Furthermore, prices and futures calendar spreads will balance old harvest supply and demand with the prospects for the new yield to be harvested in the fall.
Besides, the reaction to the January report projects lower soybean rates in the medium to long term. Meanwhile, nearby futures spiked more than the new reap, widening the old and new produce inverse.
Also, the soy area harvest dropped by 0.30 million acres to 86.30 million ac, lower than the analyst’ forecasts.
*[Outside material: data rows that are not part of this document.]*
Lemma populate_secondaries_rows s_ids : sids_ok s_ids -> forall tbl,
  populate_secondaries raw mp s_ids tbl = load_rows true mp (map (sec_entry raw) s_ids) tbl.
Proof.
  induction 1 as [|s s_ids Hs _ IH]; intros tbl; [done|]. cbn [populate_secondaries map sec_entry load_rows]. rewrite from_sid_ok, bind_Ok by done.
  change (Tatp.load_all mp) with (TxPopulate.load_all true mp). destruct (TxPopulate.load_all true mp _ _ tbl); [|done]. rewrite !bind_Ok. apply IH.
Qed.

Lemma load_accinfs_rows s vec tbl : load_accinfs raw mp s vec tbl = load_rows true mp (map (acc_entry raw s) vec) tbl.
Proof.
  revert tbl. induction vec as [|ai vec IH]; intros tbl; [done|]. cbn [load_accinfs map acc_entry load_rows].
  change (Tatp.load_all mp) with (TxPopulate.load_all true mp). destruct (TxPopulate.load_all true mp _ _ tbl); [|done]. rewrite !bind_Ok. apply IH.
Qed.

(** The facilities drawn for a subscriber. *)
Lemma types_drawn seed : exists vec seed', select_between_n_and_m_from seed [1; 2; 3; 4] 1 4 = Ok (vec, seed') /\
  NoDup vec /\ Forall sf_ok vec /\ (1 <= length vec <= 4)%nat.
Proof.
  destruct (select_ok [1; 2; 3; 4]) with (N := 1) (seed := seed) as (vec & seed' & E & Hnd & Hin & Hl); [done|..|lia|].
  - by apply (bool_decide_unpack _).
  - repeat constructor; lia.
  - exists vec, seed'. split; [done|]. split; [done|]. split; [|lia]. apply (Forall_impl _ _ _ Hin). intros v Hv. unfold sf_ok.
    rewrite !elem_of_cons, elem_of_nil in Hv. lia.
Qed.

Lemma populate_accinfs_rows s_ids : forall seed tbl,
  populate_accinfs raw mp s_ids seed tbl = load_rows true mp (acc_entries raw s_ids seed) tbl.
Proof.
  induction s_ids as [|s s_ids IH]; intros seed tbl; [done|]. cbn [populate_accinfs acc_entries]. unfold ai_type_values.
  destruct (types_drawn seed) as (vec & seed' & -> & _). rewrite bind_Ok, load_accinfs_rows, load_rows_app.
  destruct (load_rows true mp (map _ vec) tbl); [|done]. rewrite !bind_Ok. apply IH.
Qed.

Lemma load_callfwds_rows s sf starts seed tbl :
  load_callfwds raw mp s sf starts seed tbl =
    tbl ← load_rows true mp (fwd_entries raw s sf starts seed).1 tbl; Ok ((fwd_entries raw s sf starts seed).2, tbl).
Proof.
  revert seed tbl. induction starts as [|st starts IH]; intros seed tbl; [done|]. cbn [load_callfwds fwd_entries].
  destruct (hrd_fastrand seed) as [r seed1]. destruct (r mod 2 =? 0); [apply IH|]. destruct (hrd_fastrand seed1) as [r' seed2].
  destruct (fwd_entries raw s sf starts seed2) as [es seed3] eqn:E. cbn [fst snd load_rows].
  change (Tatp.load_all mp) with (TxPopulate.load_all true mp). destruct (TxPopulate.load_all true mp _ _ tbl) as [tbl'|]; [|done]. rewrite !bind_Ok, IH, E. done.
Qed.

Lemma fwd_entries_type s sf starts seed : typed (fun ty => ty = RPC_CALL_FORWARDING_REQ) (fwd_entries raw s sf starts seed).1.
Proof.
  revert seed. induction starts as [|st starts IH]; intros seed; cbn [fwd_entries]; [apply Forall_nil_2|].
  destruct (hrd_fastrand seed) as [r seed1]. destruct (r mod 2 =? 0); [apply IH|]. destruct (hrd_fastrand seed1) as [r' seed2].
  specialize (IH seed2). destruct (fwd_entries raw s sf starts seed2) as [es seed3]. by constructor.
Qed.

Notation fac_tab st := (replicas_of nr mn RPC_SPECIAL_FACILITY_REQ st).
Notation fwd_tab st := (replicas_of nr mn RPC_CALL_FORWARDING_REQ st).

Lemma load_specfacs_runs s vec seed st :
  load_specfacs raw mp s vec seed (fac_tab st) (fwd_tab st) =
    st' ← run_worker true mp (flat_map (entry_loads nr) (fac_entries raw s vec seed).1) st; Ok ((fac_entries raw s vec seed).2, fac_tab st', fwd_tab st').
Proof.
  revert seed st. induction vec as [|sf vec IH]; intros seed st; [done|]. cbn [load_specfacs fac_entries].
  destruct (hrd_fastrand seed) as [r seed1]. pose proof (fwd_entries_type s sf [0; 8; 16] seed1) as Hty.
  pose proof (load_callfwds_rows s sf [0; 8; 16] seed1) as Efwd. destruct (fwd_entries raw s sf [0; 8; 16] seed1) as [fwds seed2]. cbn [fst snd] in Hty, Efwd.
  specialize (IH seed2). destruct (fac_entries raw s vec seed2) as [es seed3]. cbn [fst snd] in IH |- *.
  change (Tatp.load_all mp) with (TxPopulate.load_all true mp). rewrite (load_all_runs true mp nr) by done. cbn [flat_map]. rewrite flat_map_app, !run_worker_app.
  set (e := (RPC_SPECIAL_FACILITY_REQ, tatp_specfac_key s sf, specfac_bytes (new_specfac_val raw (tatp_specfac_key s sf) r))).
  destruct (run_worker true mp (entry_loads nr e) st) as [st1|] eqn:E1; [|done]. rewrite !bind_Ok.
  assert (fwd_tab st1 = fwd_tab st) as <-.
  { apply (part_others RPC_SPECIAL_FACILITY_REQ _ [e]); [apply (@row_is_tatp _ fac_row)|apply (@row_is_tatp _ fwd_row)|done|by repeat constructor|].
    cbn [flat_map]. by rewrite app_nil_r. }
  rewrite Efwd, (load_rows_runs true mp nr RPC_CALL_FORWARDING_REQ) by done. rewrite run_worker_app. destruct (run_worker true mp (flat_map (entry_loads nr) fwds) st1) as [st2|] eqn:E2; [|done].
  rewrite !bind_Ok. rewrite <- (part_others RPC_CALL_FORWARDING_REQ RPC_SPECIAL_FACILITY_REQ fwds st1 st2); [apply IH|..|done]; try done; [apply (@row_is_tatp _ fwd_row)|apply (@row_is_tatp _ fac_row)].
Qed.

Lemma facs_entries_type s_ids seed :
  typed (fun ty => ty = RPC_SPECIAL_FACILITY_REQ \/ ty = RPC_CALL_FORWARDING_REQ) (facs_entries raw s_ids seed).
Proof.
  revert seed. induction s_ids as [|s s_ids IH]; intros seed; cbn [facs_entries]; [apply Forall_nil_2|].
  destruct (select_between_n_and_m_from seed sf_type_values 1 4) as [[vec seed']|]; [|apply Forall_nil_2].
  assert (forall seed, typed (fun ty => ty = RPC_SPECIAL_FACILITY_REQ \/ ty = RPC_CALL_FORWARDING_REQ) (fac_entries raw s vec seed).1) as H.
  { clear. induction vec as [|sf vec IH]; intros seed; cbn [fac_entries]; [apply Forall_nil_2|]. destruct (hrd_fastrand seed) as [r seed1].
    pose proof (fwd_entries_type s sf [0; 8; 16] seed1) as Hf. destruct (fwd_entries raw s sf [0; 8; 16] seed1) as [fwds seed2].
    specialize (IH seed2). destruct (fac_entries raw s vec seed2) as [es seed3]. constructor; [by left|]. apply Forall_app_2; [|done].
    apply (Forall_impl _ _ _ Hf). by right. }
  specialize (H seed'). destruct (fac_entries raw s vec seed') as [es seed2]. by apply Forall_app_2.
Qed.

Lemma populate_specfacs_runs s_ids : forall seed st,
  populate_specfacs raw mp s_ids seed (fac_tab st) (fwd_tab st) =
    st' ← run_worker true mp (flat_map (entry_loads nr) (facs_entries raw s_ids seed)) st; Ok (fac_tab st', fwd_tab st').
Proof.
  induction s_ids as [|s s_ids IH]; intros seed st; [done|]. cbn [populate_specfacs facs_entries]. unfold sf_type_values.
  destruct (types_drawn seed) as (vec & seed' & -> & _). rewrite bind_Ok, load_specfacs_runs.
  destruct (fac_entries raw s vec seed') as [es seed2]. cbn [fst snd]. rewrite flat_map_app, run_worker_app.
  destruct (run_worker true mp _ st) as [st1|]; [|done]. rewrite !bind_Ok. apply IH.
Qed.

(** The rows of a part have its type. *)
Lemma part_types N :
  typed (fun ty => ty = RPC_SUBSCRIBER_REQ) (sub_entries raw (seqZ 0 N) initial_seed) /\
  typed (fun ty => ty = RPC_SEC_SUBSCRIBER_REQ) (map (sec_entry raw) (seqZ 0 N)) /\
  typed (fun ty => ty = RPC_ACCESS_INFO_REQ) (acc_entries raw (seqZ 0 N) initial_seed).
Proof.
  generalize (seqZ 0 N) as l, initial_seed as seed. intros l seed. split_and!; revert seed; induction l as [|s l IH]; intros seed; try apply Forall_nil_2.
  - cbn [sub_entries]. destruct (new_sub_val raw s seed) as [[v seed']|]; [|apply Forall_nil_2]. by constructor.
  - cbn [map]. constructor; [done|]. by apply IH.
  - cbn [acc_entries]. destruct (select_between_n_and_m_from seed ai_type_values 1 4) as [[vec seed']|]; [|apply Forall_nil_2].
    apply Forall_app_2; [|apply IH]. apply Forall_forall. intros e (ai & -> & _)%list_elem_of_fmap. done.
Qed.

(** The program of a worker runs its loads one after another. *)
Lemma populate_all_runs tp st :
  tatp_ok tp -> populate_all_tables raw mp tp (tables_of nr mn st) =
    st' ← run_worker true mp (worker_loads raw nr (subscriber_size tp)) st; Ok (tables_of nr mn st').
Proof.
  intros [HN _ _]. assert (sids_ok (seqZ 0 (subscriber_size tp))) as Hs by (apply Forall_forall; intros s Hs%elem_of_seqZ; lia).
  destruct (part_types (subscriber_size tp)) as (T1 & T2 & T3). unfold populate_all_tables, worker_loads, tatp_entries. cbv zeta. rewrite !flat_map_app, !run_worker_app.
  unfold tables_of. cbn [subscriber_table sec_subscriber_table access_info_table special_facility_table call_forwarding_table].
  unfold populate_subscriber_table. rewrite populate_subscribers_rows, (load_rows_runs true mp nr RPC_SUBSCRIBER_REQ) by done.
  destruct (run_worker true mp _ st) as [st1|] eqn:E1; [|done]. rewrite !bind_Ok, run_worker_app.
  pose proof (fun ty' H H' => part_others _ ty' _ _ _ (@row_is_tatp _ sub_row) H H' T1 E1) as O1.
  rewrite <- !O1 by (done || unfold is_tatp; auto 6).
  unfold populate_secondary_subscriber_table. rewrite populate_secondaries_rows, (load_rows_runs true mp nr RPC_SEC_SUBSCRIBER_REQ) by done.
  destruct (run_worker true mp _ st1) as [st2|] eqn:E2; [|done]. rewrite !bind_Ok, run_worker_app.
  pose proof (fun ty' H H' => part_others _ ty' _ _ _ (@row_is_tatp _ sec_row) H H' T2 E2) as O2.
  rewrite <- !O2 by (done || unfold is_tatp; auto 6).
  unfold populate_access_info_table. rewrite populate_accinfs_rows, (load_rows_runs true mp nr RPC_ACCESS_INFO_REQ) by done.
  destruct (run_worker true mp _ st2) as [st3|] eqn:E3; [|done]. rewrite !bind_Ok.
  pose proof (fun ty' H H' => part_others _ ty' _ _ _ (@row_is_tatp _ acc_row) H H' T3 E3) as O3.
  rewrite <- !O3 by (done || unfold is_tatp; auto 6).
  unfold populate_specfac_and_callfwd_table. rewrite populate_specfacs_runs.
  destruct (run_worker true mp _ st3) as [st4|] eqn:E4; [|done]. rewrite !bind_Ok.
  pose proof (facs_entries_type (seqZ 0 (subscriber_size tp)) initial_seed) as T4.
  assert (forall ty, is_tatp ty -> ty <> RPC_SPECIAL_FACILITY_REQ -> ty <> RPC_CALL_FORWARDING_REQ -> replicas_of nr mn ty st4 = replicas_of nr mn ty st3) as O4.
  { intros ty Hty H1 H2. apply (run_others ty) in E4; [done|..|done|]; apply (Forall_impl _ _ _ T4); intros e He; unfold is_tatp; naive_solver. }
  rewrite <- !O4 by (done || unfold is_tatp; auto 6). done.
Qed.
End Worker.
(* ===== verification/StressTx.v ===== *)
(** * The stress test: the transactions

    Each transaction of the application runs without a failed assertion, and when it
    commits it is a transaction on the rows, which ends the process only if the rows that
    it has read are different; so a coroutine that runs any number of them does what its
    ledger says. *)

From S2P Require Import Prelude Util Random Hots Mappings FixedTable FixedTableInv FixedTableOps FixedTableSteps Datastore.
From S2P Require Import DatastoreSpec RpcDefs RpcBatch Logger Tx TxWorld TxMem TxSpec TxExec TxUpdate TxStage.
From S2P Require Import TxSerial TxTransaction TxSession TxCluster TxApp Stress StressSpec.
From Stdlib Require Import ZArith Lia Bool.
From stdpp Require Import base numbers sets list gmap relations.
#[local] Open Scope Z_scope.
Import FixedTable FixedTableOps DatastoreSpec RpcDefs RpcBatch Tx TxWorld TxMem TxSpec TxExec TxUpdate TxStage.
Import TxSerial TxTransaction TxSession TxCluster TxApp Stress StressSpec.

Module StressTx.

#[local] Opaque hrd_fastrand get_base_key.

(** ** Definitions *)

Definition stress_types : types :=
  mk_types (fun ty => ty =? RPC_STRESS_TABLE_REQ) (fun _ => false) (fun _ => sizeof_stress_val)
    (fun _ _ v => forall x, v = Some x -> exists z, u 64 z /\ x = stress_val z).

(** What a call finds: an object of its own for each key. *)
Record frame_ok (m : list byte) (f : frame) : Prop := {
  fo_objs : layout m (map (obj_i f) (seqZ 0 N));
  fo_un i : uninit_ok (fr_un f i)
}.

(** The keys that are added. *)
Definition read_add (f : frame) (b i : Z) : add_op := add_read RPC_STRESS_TABLE_REQ (b + i) (obj_i f i) (fr_un f (Z.to_nat i)).
Definition write_add (f : frame) (b : Z) (mode : tx_write_mode_t) (i : Z) : add_op :=
  add_write RPC_STRESS_TABLE_REQ (b + i) (obj_i f i) mode (fr_un f (Z.to_nat i)).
Similarly, the national average yield tumbled by 0.70 bushels per acre to 49.50, leading to a 70.00-million-bushel slide in production.
In addition, soybean exports were revised lower amid continuing US demand weakness.
China’s Soybean Import Grew
On Friday, China’s soybean imports jumped by 19.00% to 10.56 million tons, the highest hit since June 2021. Before the recent report, commodity influxes were below the expected supply, pushing domestic prices to record levels.
Overall, the 2022 imports fell by 5.60% to 91.08 million tons, marking the second full-year decline.
Besides, weaker animal feed consumption affected soybean demand which contracted by 1.00% due to declines in pig and poultry figures. Further, analysts expected volatility in hog prices as importers catch up to get supplies back to normal.
Furthermore, traders stated that low soybean stock is expected to support stronger soybean demand in 2023 as China reopens following strict Covid policy.